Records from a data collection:
(** *** C1 *)

(** Claim C1 (counterexample): two states reached by edits whose collected
    map does not survive saving and reopening.  In [hidden_input_fields]
    the formula F reads the hidden field H: with Trigger = A, H = 5 and then
    Trigger = none, F holds 10 and H is hidden, so H is not collected and
    not saved, and after reopening F is empty.  In [line_fields] a
    whitespace-only note is collected, not saved, and reads back empty.
    In [tab_trigger_fields] the detail field of tab 2, shown by its trigger
    and holding "x", is not collected when the record is saved while tab 1
    is current ([container.isVisible()] is false on a page that is not
    current); collected after reopening while tab 2 is current, it is "". *)
Lemma roundtrip_counterexample :
  (let F := hidden_input_fields in
   let S := (s <- open_form F male some_repr None;;
             s <- edit F male some_repr 1 "A" s;;
             s <- edit F male some_repr 2 "5" s;;
             edit F male some_repr 1 "none" s) in
   option_map (collect_values F (on_tab F 1)) S = Some [(1%Z, "none"); (3%Z, "10")] /\
   option_map (collect_values F (on_tab F 1))
     (s <- S;; open_form F male some_repr
                 (Some (load_protocol_values (save_protocol [] (collect_values F (on_tab F 1) s)))))
   = Some [(1%Z, "none"); (3%Z, "")]) /\
  (let F := line_fields in
   let S := (s <- open_form F male some_repr None;; edit F male some_repr 1 "  " s) in
   option_map (collect_values F (on_tab F 1)) S = Some [(1%Z, "  ")] /\
   option_map (collect_values F (on_tab F 1))
     (s <- S;; open_form F male some_repr
                 (Some (load_protocol_values (save_protocol [] (collect_values F (on_tab F 1) s)))))
   = Some [(1%Z, "")]) /\
  (let F := tab_trigger_fields in
   let S := (s <- open_form F male some_repr None;;
             s <- edit F male some_repr 1 "A" s;;
             edit F male some_repr 2 "x" s) in
   option_map (fun s => (visible s 2, value s 2, collect_values F (on_tab F 1) s)) S =
     Some (true, "x", [(1%Z, "A")]) /\
   option_map (collect_values F (on_tab F 2))
     (s <- S;; open_form F male some_repr
                 (Some (load_protocol_values (save_protocol [] (collect_values F (on_tab F 1) s)))))
   = Some [(1%Z, "A"); (2%Z, "")]).
Proof. vm_compute. repeat split; reflexivity. Qed.

(** *** C4 *)

(** Claim C4: with X holding "4", the formula "sqrt(Tab1.G1.X)" has no
    result: after substitution the text "sqrt(4)" contains letters, which
    the character whitelist of [_evaluate_formula] rejects, and the formula
    pass leaves the field Root empty instead of 2. *)
Theorem sqrt_formula_rejected (g : string) (rep : Q -> string) (st st' : State) :
  loading st = false -> value st 1 = "4" ->
  recalculate_formulas sqrt_fields g rep st = Some st' ->
  evaluate_formula sqrt_fields st "sqrt(Tab1.G1.X)" = None /\ value st' 2 = "".
Proof.
  intros L H1 H.
  assert (Ev : evaluate_formula sqrt_fields st "sqrt(Tab1.G1.X)" = None).
  { rewrite (evaluate_formula_congr sqrt_fields st (with_values [(1%Z, "4")])).
    - vm_compute. reflexivity.
    - intros r fid Hr Hres. vm_compute in Hr.
      destruct Hr as [<-|[]]; vm_compute in Hres; injection Hres as <-.
      apply read_value_eq. exact H1. }
  split; [exact Ev|].
  pose proof (recalculate_spec sqrt_fields g rep st st' sqrt_nodup sqrt_no_chain L H
                root_field "sqrt(Tab1.G1.X)" (or_intror (or_introl eq_refl)) eq_refl eq_refl)
    as E.
  rewrite Ev in E. injection E as E1 _. exact E1.
Qed.

Lemma sqrt_formula_rejected_witness :
  exists st', recalculate_formulas sqrt_fields male some_repr (with_values [(1%Z, "4")]) = Some st'
              /\ value st' 2 = "".
Proof.
  destruct (recalculate_some sqrt_fields male some_repr (with_values [(1%Z, "4")])) as [st' H].
  exists st'. split; [exact H|].
  exact (proj2 (sqrt_formula_rejected male some_repr (with_values [(1%Z, "4")]) st'
                 eq_refl eq_refl H)).
Defined.

(** *** C5 *)

(** Claim C5: in the formula pass, for any record gender, the BMI formula
    field becomes "21,76" when Weight holds "70,5" and Height "1,80", and
    becomes the empty string when Height is blank. *)
Theorem bmi_formula_example (g : string) (rep : Q -> string) (st st' : State) :
  loading st = false ->
  recalculate_formulas bmi_fields g rep st = Some st' ->
  (value st 1 = "70,5" -> value st 2 = "1,80" -> value st' 3 = "21,76") /\
  (blank (value st 2) = true -> value st' 3 = "").
Proof.
  intros L H.
  pose proof (recalculate_spec bmi_fields g rep st st' bmi_nodup bmi_no_chain L H
                bmi_field bmi_formula (or_intror (or_intror (or_introl eq_refl))) eq_refl eq_refl)
    as E.
  apply (f_equal fst) in E. cbn [fst] in E. change (fm_id bmi_field) with 3%Z in E.
  rewrite recalc_outcome_norange in E by reflexivity.
  split.
  - intros H1 H2. rewrite E.
    rewrite (evaluate_formula_congr bmi_fields st (with_values [(1%Z, "70,5"); (2%Z, "1,80")])).
    + vm_compute. reflexivity.
    + intros r fid Hr Hres. vm_compute in Hr.
      destruct Hr as [<-|[<-|[<-|[]]]]; vm_compute in Hres; injection Hres as <-;
        apply read_value_eq; assumption.
  - intro Hb. rewrite E. rewrite evaluate_none; [reflexivity|].
    exists ("Tab1", "G1", "Height "). split.
    + vm_compute. right; left; reflexivity.
    + right. exists 2%Z. split; [vm_compute; reflexivity|exact Hb].
Qed.

Lemma bmi_formula_example_witness :
  (exists st', recalculate_formulas bmi_fields male some_repr
                 (with_values [(1%Z, "70,5"); (2%Z, "1,80")]) = Some st' /\
               value st' 3 = "21,76") /\
  (exists st', recalculate_formulas bmi_fields male some_repr
                 (with_values [(1%Z, "70,5")]) = Some st' /\ value st' 3 = "").
Proof.
  split.
  - destruct (recalculate_some bmi_fields male some_repr
                (with_values [(1%Z, "70,5"); (2%Z, "1,80")])) as [st' H].
    exists st'. split; [exact H|].
    apply (proj1 (bmi_formula_example male some_repr
                    (with_values [(1%Z, "70,5"); (2%Z, "1,80")]) st' eq_refl H)); reflexivity.
  - destruct (recalculate_some bmi_fields male some_repr (with_values [(1%Z, "70,5")]))
      as [st' H].
    exists st'. split; [exact H|].
    apply (proj2 (bmi_formula_example male some_repr (with_values [(1%Z, "70,5")]) st'
                    eq_refl H)); reflexivity.
Defined.

(** *** C6 *)

(** Claim C6: when a reference of the formula is unresolvable or resolves
    to a blank field, or the substituted text has a character outside the
    whitelist, recomputing the formula field succeeds and leaves it empty
    (and not out of range). *)
Theorem formula_failure_clears (fields : list FieldMeta) (g : string) (rep : Q -> string)
  (st : State) (m : FieldMeta) (f : string) :
  find_field fields (fm_id m) = Some m -> written m = true -> fm_formula m = Some f ->
  ((exists r, In r (Refs.findall f) /\
      (resolve_fid fields r = None \/
       exists fid, resolve_fid fields r = Some fid /\ blank (value st fid) = true)) \/
   (exists vals, resolve_all fields st (Refs.findall f) [] = Some vals /\
                 all_allowed (substitute vals f) = false)) ->
  exists st', recalc_field fields g rep st m = Some st' /\
              value st' (fm_id m) = "" /\ flagged st' (fm_id m) = false.
Proof.
  intros Hm W Hf Hc.
  assert (Ev : evaluate_formula fields st f = None).
  { destruct Hc as [Hc | [vals [Hr Ha]]].
    - now apply evaluate_none.
    - unfold evaluate_formula. rewrite Hr. cbn [Form.obind]. now rewrite Ha. }
  destruct (recalc_field_some fields g rep st m) as [st' H].
  exists st'. split; [exact H|].
  apply (recalc_field_spec fields g rep st st' m f W Hf Hm) in H as [E _].
  rewrite Ev in E. injection E as E1 E2. now split.
Qed.

Lemma formula_failure_clears_witness :
  exists st', recalc_field bmi_fields male some_repr (initial_state bmi_fields) bmi_field = Some st'
              /\ value st' 3 = "" /\ flagged st' 3 = false.
Proof.
  apply (formula_failure_clears bmi_fields male some_repr (initial_state bmi_fields)
           bmi_field bmi_formula eq_refl eq_refl eq_refl).
  left. exists ("Tab1", "G1", "Height "). split.
  - vm_compute. right; left; reflexivity.
  - right. exists 2%Z. split; reflexivity.
Defined.

(** *** C10 *)

(** Claim C10: [collect_values] has one entry per field that is not both
    hidden by default and invisible ([container.isVisible()] false: its
    trigger hid it, or in the display state [shown] its tab is not current
    or its group is collapsed), in field order, with its current text, the
    empty string included; [save_protocol] then skips a blank value and
    stores a non-blank one in place of the record's row for that field. *)
Theorem collect_then_save (fields : list FieldMeta) (shown : Z -> bool) (st : State) (fid : Z)
  (v : string) (rows : Store) :
  (In (fid, v) (collect_values fields shown st) <->
   exists m, In m fields /\ fm_id m = fid /\
             fm_is_hidden m && negb (container_visible shown st fid) = false /\ v = value st fid) /\
  map fst (collect_values fields shown st) =
    map fm_id (filter (fun m => negb (fm_is_hidden m && negb (container_visible shown st (fm_id m))))
                      fields) /\
  save_protocol rows [(fid, v)] =
    (if blank v then rows else (filter (fun r => negb (Z.eqb (fst r) fid)) rows ++ [(fid, v)])%list).
Proof.
  split; [apply in_collect|split; [apply collect_keys|reflexivity]].
Qed.

(** *** C2 *)

(** Claim C2 (counterexample): with the options none, A, B, setting the
    trigger to "none " (a trailing space: non-empty and different from
    none) hides the detail field, since the trigger text is stripped. *)
Lemma trigger_strip_counterexample :
  option_map (fun s => (value s 1, visible s 2))
    (s <- open_form trigger_fields male some_repr None;;
     edit trigger_fields male some_repr 1 "none " s) = Some ("none ", false).
Proof. vm_compute. reflexivity. Qed.

(** Claim C2 (amended): when the user changes the text of a choice or
    template trigger whose first option is [i0] to [v], every hidden field
    registered under it becomes visible iff the stripped [v] is non-empty
    and differs from the stripped [i0]; its own text is left unchanged. *)
Theorem trigger_edit_visibility (fields : list FieldMeta) (g : string) (rep : Q -> string)
  (t : Z) (v : string) (st st' : State) (tm hm : FieldMeta) (i0 : string)
  (items : list string) :
  NoDup (map fm_id fields) ->
  find_field fields t = Some tm ->
  widget_of tm = WCombo (i0 :: items) \/ widget_of tm = WTemplate (i0 :: items) ->
  In hm fields -> registered hm = true -> fm_trigger_field_id hm = Some t ->
  value st t <> v ->
  edit fields g rep t v st = Some st' ->
  visible st' (fm_id hm) =
    negb (String.eqb (strip v) "") && negb (String.eqb (strip v) (strip i0)) /\
  (fm_id hm <> t -> written hm = false -> value st' (fm_id hm) = value st (fm_id hm)).
Proof.
  intros Hnd Htm Hw Hin R T Hne H.
  destruct (choice_not_num tm _ Hw) as [Nn Nw].
  destruct (find_field_some fields t tm Htm) as [Htin Htid].
  assert (Lk : In (fm_id hm) (lk (hidden_by_trigger fields) t))
    by exact (registered_connected fields hm t Hin R T).
  assert (Con : is_connected_trigger fields t = true).
  { apply (connected_of_lk fields t (fm_id hm)); [|exact Lk].
    unfold in_fields. now rewrite Htm. }
  unfold edit in H. rewrite Htm in H. cbn [Form.obind] in H. unfold get_str in H.
  apply String.eqb_neq in Hne. rewrite Hne in H.
  unfold on_value_change in H. rewrite Htid, Con, Nn in H.
  apply obind_some in H as [s1 [H1 H]]. apply obind_some in H as [s2 [H2 H]].
  injection H as <-.
  destruct (update_hidden_spec fields t _ _ H1) as (U1 & _ & _ & U4).
  destruct (cond_recalc_frame fields g rep _ _ _ H2) as (_ & C2 & C3).
  assert (NoW : forall m, In m fields -> written m = true ->
                  ~ In (fm_id hm) (lk (hidden_by_trigger fields) (fm_id m))).
  { intros m Hm W Hl.
    destruct (lk_trigger_nodup fields (fm_id m) hm Hnd Hin Hl) as [_ T'].
    rewrite T in T'. injection T' as E.
    pose proof (find_field_nodup fields m Hnd Hm) as Em.
    rewrite <- E, Htm in Em. injection Em as ->. congruence. }
  split.
  - rewrite (C3 _ NoW), U4.
    replace (existsb (Z.eqb (fm_id hm)) (lk (hidden_by_trigger fields) t)) with true
      by (symmetry; apply existsb_exists; exists (fm_id hm); split; [exact Lk|apply Z.eqb_refl]).
    rewrite Htm, (find_field_nodup fields hm Hnd Hin).
    assert (Vt : value (set_value st t v) t = v)
      by (unfold set_value, upd; simpl; now rewrite Z.eqb_refl).
    rewrite Vt. unfold show_for, first_choice_text.
    destruct Hw as [Hw|Hw]; rewrite Hw; destruct (String.eqb (strip v) ""); reflexivity.
  - intros Hne' Wh.
    rewrite (proj1 (C2 _ (unwritten_id fields hm Hnd Hin Wh))), U1.
    unfold set_value, upd; simpl. now rewrite (proj2 (Z.eqb_neq _ _) Hne').
Qed.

Task prompt - Only a number is expected: how many lines of the data include the string "Hres".

Response for this exercise - 4